#### MATERIAL PROVIDED
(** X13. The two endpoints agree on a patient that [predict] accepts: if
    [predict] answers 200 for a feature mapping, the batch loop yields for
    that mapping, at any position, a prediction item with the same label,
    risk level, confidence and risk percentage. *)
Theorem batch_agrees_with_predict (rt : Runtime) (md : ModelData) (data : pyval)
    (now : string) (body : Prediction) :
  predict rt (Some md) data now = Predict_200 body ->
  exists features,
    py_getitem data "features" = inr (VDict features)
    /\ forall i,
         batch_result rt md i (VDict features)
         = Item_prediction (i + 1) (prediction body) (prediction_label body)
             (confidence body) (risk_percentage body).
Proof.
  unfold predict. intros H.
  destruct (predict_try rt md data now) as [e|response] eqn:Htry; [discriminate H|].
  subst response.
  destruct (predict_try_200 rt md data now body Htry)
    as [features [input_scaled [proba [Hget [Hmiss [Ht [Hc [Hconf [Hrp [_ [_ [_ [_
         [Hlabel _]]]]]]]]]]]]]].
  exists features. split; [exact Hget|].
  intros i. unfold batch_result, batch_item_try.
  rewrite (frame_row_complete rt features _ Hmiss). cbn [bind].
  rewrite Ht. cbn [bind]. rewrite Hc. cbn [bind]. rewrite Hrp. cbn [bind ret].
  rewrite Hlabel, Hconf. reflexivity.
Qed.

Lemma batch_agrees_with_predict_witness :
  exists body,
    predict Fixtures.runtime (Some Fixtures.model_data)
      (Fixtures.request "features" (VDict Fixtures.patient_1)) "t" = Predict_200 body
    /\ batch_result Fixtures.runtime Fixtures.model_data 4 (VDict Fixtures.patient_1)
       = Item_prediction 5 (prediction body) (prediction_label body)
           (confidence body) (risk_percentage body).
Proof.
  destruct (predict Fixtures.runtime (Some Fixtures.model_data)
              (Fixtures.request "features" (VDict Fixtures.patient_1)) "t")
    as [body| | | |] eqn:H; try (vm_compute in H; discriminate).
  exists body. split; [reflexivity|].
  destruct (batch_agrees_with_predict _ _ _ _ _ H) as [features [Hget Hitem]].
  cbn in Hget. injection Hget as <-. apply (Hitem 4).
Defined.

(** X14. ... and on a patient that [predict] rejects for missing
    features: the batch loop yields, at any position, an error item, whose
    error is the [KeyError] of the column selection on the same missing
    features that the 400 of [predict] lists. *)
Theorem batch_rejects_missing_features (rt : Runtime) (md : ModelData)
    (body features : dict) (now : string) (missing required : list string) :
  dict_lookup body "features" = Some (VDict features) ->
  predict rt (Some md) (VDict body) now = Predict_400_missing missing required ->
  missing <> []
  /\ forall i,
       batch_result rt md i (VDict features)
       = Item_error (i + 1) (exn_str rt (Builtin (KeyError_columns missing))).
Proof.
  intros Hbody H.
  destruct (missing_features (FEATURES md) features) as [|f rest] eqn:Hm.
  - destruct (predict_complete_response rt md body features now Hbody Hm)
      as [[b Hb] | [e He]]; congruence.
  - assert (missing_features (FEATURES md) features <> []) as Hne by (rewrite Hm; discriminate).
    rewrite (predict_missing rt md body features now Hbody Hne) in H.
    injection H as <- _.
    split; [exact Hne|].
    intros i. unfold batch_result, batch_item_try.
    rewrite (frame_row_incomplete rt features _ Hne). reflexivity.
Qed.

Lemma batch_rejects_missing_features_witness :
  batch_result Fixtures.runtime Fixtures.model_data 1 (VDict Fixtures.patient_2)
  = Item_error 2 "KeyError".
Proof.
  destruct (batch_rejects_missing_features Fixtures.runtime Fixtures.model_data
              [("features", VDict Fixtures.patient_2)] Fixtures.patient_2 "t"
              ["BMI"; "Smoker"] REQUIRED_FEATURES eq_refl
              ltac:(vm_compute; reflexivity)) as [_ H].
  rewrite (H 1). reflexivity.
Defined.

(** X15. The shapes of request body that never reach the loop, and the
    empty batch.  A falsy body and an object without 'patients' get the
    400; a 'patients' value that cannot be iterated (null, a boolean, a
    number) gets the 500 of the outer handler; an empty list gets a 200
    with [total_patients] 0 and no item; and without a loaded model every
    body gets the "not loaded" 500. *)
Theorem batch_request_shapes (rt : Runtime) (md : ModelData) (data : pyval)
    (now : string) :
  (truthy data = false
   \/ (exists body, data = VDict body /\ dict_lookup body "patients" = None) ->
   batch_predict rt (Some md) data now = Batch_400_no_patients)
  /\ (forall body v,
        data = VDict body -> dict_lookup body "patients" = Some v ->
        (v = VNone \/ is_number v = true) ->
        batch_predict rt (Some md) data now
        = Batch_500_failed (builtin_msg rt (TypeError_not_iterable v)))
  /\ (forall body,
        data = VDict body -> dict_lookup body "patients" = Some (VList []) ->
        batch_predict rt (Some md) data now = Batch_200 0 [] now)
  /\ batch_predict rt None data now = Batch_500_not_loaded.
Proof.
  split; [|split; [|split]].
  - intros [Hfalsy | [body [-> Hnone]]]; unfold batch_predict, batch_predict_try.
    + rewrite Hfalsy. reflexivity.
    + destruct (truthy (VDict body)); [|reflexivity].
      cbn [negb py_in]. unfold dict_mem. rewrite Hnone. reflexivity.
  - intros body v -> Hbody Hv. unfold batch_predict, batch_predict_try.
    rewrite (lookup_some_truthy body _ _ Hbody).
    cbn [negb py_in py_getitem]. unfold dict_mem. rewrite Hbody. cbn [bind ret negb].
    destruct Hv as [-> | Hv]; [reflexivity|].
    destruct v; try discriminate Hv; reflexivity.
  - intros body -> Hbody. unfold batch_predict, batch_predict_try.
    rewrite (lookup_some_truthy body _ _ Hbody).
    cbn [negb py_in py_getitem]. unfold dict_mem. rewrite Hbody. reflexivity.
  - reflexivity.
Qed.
########
■ AIM OF THE TASK
After reading the data, retype all of it exactly as it reads.

■ SOLUTION TO THIS TASK
(** X13. The two endpoints agree on a patient that [predict] accepts: if
    [predict] answers 200 for a feature mapping, the batch loop yields for
    that mapping, at any position, a prediction item with the same label,
    risk level, confidence and risk percentage. *)
Theorem batch_agrees_with_predict (rt : Runtime) (md : ModelData) (data : pyval)
    (now : string) (body : Prediction) :
  predict rt (Some md) data now = Predict_200 body ->
  exists features,
    py_getitem data "features" = inr (VDict features)
    /\ forall i,
         batch_result rt md i (VDict features)
         = Item_prediction (i + 1) (prediction body) (prediction_label body)
             (confidence body) (risk_percentage body).
Proof.
  unfold predict. intros H.
  destruct (predict_try rt md data now) as [e|response] eqn:Htry; [discriminate H|].
  subst response.
  destruct (predict_try_200 rt md data now body Htry)
    as [features [input_scaled [proba [Hget [Hmiss [Ht [Hc [Hconf [Hrp [_ [_ [_ [_
         [Hlabel _]]]]]]]]]]]]]].
  exists features. split; [exact Hget|].
  intros i. unfold batch_result, batch_item_try.
  rewrite (frame_row_complete rt features _ Hmiss). cbn [bind].
  rewrite Ht. cbn [bind]. rewrite Hc. cbn [bind]. rewrite Hrp. cbn [bind ret].
  rewrite Hlabel, Hconf. reflexivity.
Qed.

Lemma batch_agrees_with_predict_witness :
  exists body,
    predict Fixtures.runtime (Some Fixtures.model_data)
      (Fixtures.request "features" (VDict Fixtures.patient_1)) "t" = Predict_200 body
    /\ batch_result Fixtures.runtime Fixtures.model_data 4 (VDict Fixtures.patient_1)
       = Item_prediction 5 (prediction body) (prediction_label body)
           (confidence body) (risk_percentage body).
Proof.
  destruct (predict Fixtures.runtime (Some Fixtures.model_data)
              (Fixtures.request "features" (VDict Fixtures.patient_1)) "t")
    as [body| | | |] eqn:H; try (vm_compute in H; discriminate).
  exists body. split; [reflexivity|].
  destruct (batch_agrees_with_predict _ _ _ _ _ H) as [features [Hget Hitem]].
  cbn in Hget. injection Hget as <-. apply (Hitem 4).
Defined.

(** X14. ... and on a patient that [predict] rejects for missing
    features: the batch loop yields, at any position, an error item, whose
    error is the [KeyError] of the column selection on the same missing
    features that the 400 of [predict] lists. *)
Theorem batch_rejects_missing_features (rt : Runtime) (md : ModelData)
    (body features : dict) (now : string) (missing required : list string) :
  dict_lookup body "features" = Some (VDict features) ->
  predict rt (Some md) (VDict body) now = Predict_400_missing missing required ->
  missing <> []
  /\ forall i,
       batch_result rt md i (VDict features)
       = Item_error (i + 1) (exn_str rt (Builtin (KeyError_columns missing))).
Proof.
  intros Hbody H.
  destruct (missing_features (FEATURES md) features) as [|f rest] eqn:Hm.
  - destruct (predict_complete_response rt md body features now Hbody Hm)
      as [[b Hb] | [e He]]; congruence.
  - assert (missing_features (FEATURES md) features <> []) as Hne by (rewrite Hm; discriminate).
    rewrite (predict_missing rt md body features now Hbody Hne) in H.
    injection H as <- _.
    split; [exact Hne|].
    intros i. unfold batch_result, batch_item_try.
    rewrite (frame_row_incomplete rt features _ Hne). reflexivity.
Qed.

Lemma batch_rejects_missing_features_witness :
  batch_result Fixtures.runtime Fixtures.model_data 1 (VDict Fixtures.patient_2)
  = Item_error 2 "KeyError".
Proof.
  destruct (batch_rejects_missing_features Fixtures.runtime Fixtures.model_data
              [("features", VDict Fixtures.patient_2)] Fixtures.patient_2 "t"
              ["BMI"; "Smoker"] REQUIRED_FEATURES eq_refl
              ltac:(vm_compute; reflexivity)) as [_ H].
  rewrite (H 1). reflexivity.
Defined.

(** X15. The shapes of request body that never reach the loop, and the
    empty batch.  A falsy body and an object without 'patients' get the
    400; a 'patients' value that cannot be iterated (null, a boolean, a
    number) gets the 500 of the outer handler; an empty list gets a 200
    with [total_patients] 0 and no item; and without a loaded model every
    body gets the "not loaded" 500. *)
Theorem batch_request_shapes (rt : Runtime) (md : ModelData) (data : pyval)
    (now : string) :
  (truthy data = false
   \/ (exists body, data = VDict body /\ dict_lookup body "patients" = None) ->
   batch_predict rt (Some md) data now = Batch_400_no_patients)
  /\ (forall body v,
        data = VDict body -> dict_lookup body "patients" = Some v ->
        (v = VNone \/ is_number v = true) ->
        batch_predict rt (Some md) data now
        = Batch_500_failed (builtin_msg rt (TypeError_not_iterable v)))
  /\ (forall body,
        data = VDict body -> dict_lookup body "patients" = Some (VList []) ->
        batch_predict rt (Some md) data now = Batch_200 0 [] now)
  /\ batch_predict rt None data now = Batch_500_not_loaded.
Proof.
  split; [|split; [|split]].
  - intros [Hfalsy | [body [-> Hnone]]]; unfold batch_predict, batch_predict_try.
    + rewrite Hfalsy. reflexivity.
    + destruct (truthy (VDict body)); [|reflexivity].
      cbn [negb py_in]. unfold dict_mem. rewrite Hnone. reflexivity.
  - intros body v -> Hbody Hv. unfold batch_predict, batch_predict_try.
    rewrite (lookup_some_truthy body _ _ Hbody).
    cbn [negb py_in py_getitem]. unfold dict_mem. rewrite Hbody. cbn [bind ret negb].
    destruct Hv as [-> | Hv]; [reflexivity|].
    destruct v; try discriminate Hv; reflexivity.
  - intros body -> Hbody. unfold batch_predict, batch_predict_try.
    rewrite (lookup_some_truthy body _ _ Hbody).
    cbn [negb py_in py_getitem]. unfold dict_mem. rewrite Hbody. reflexivity.
  - reflexivity.
Qed.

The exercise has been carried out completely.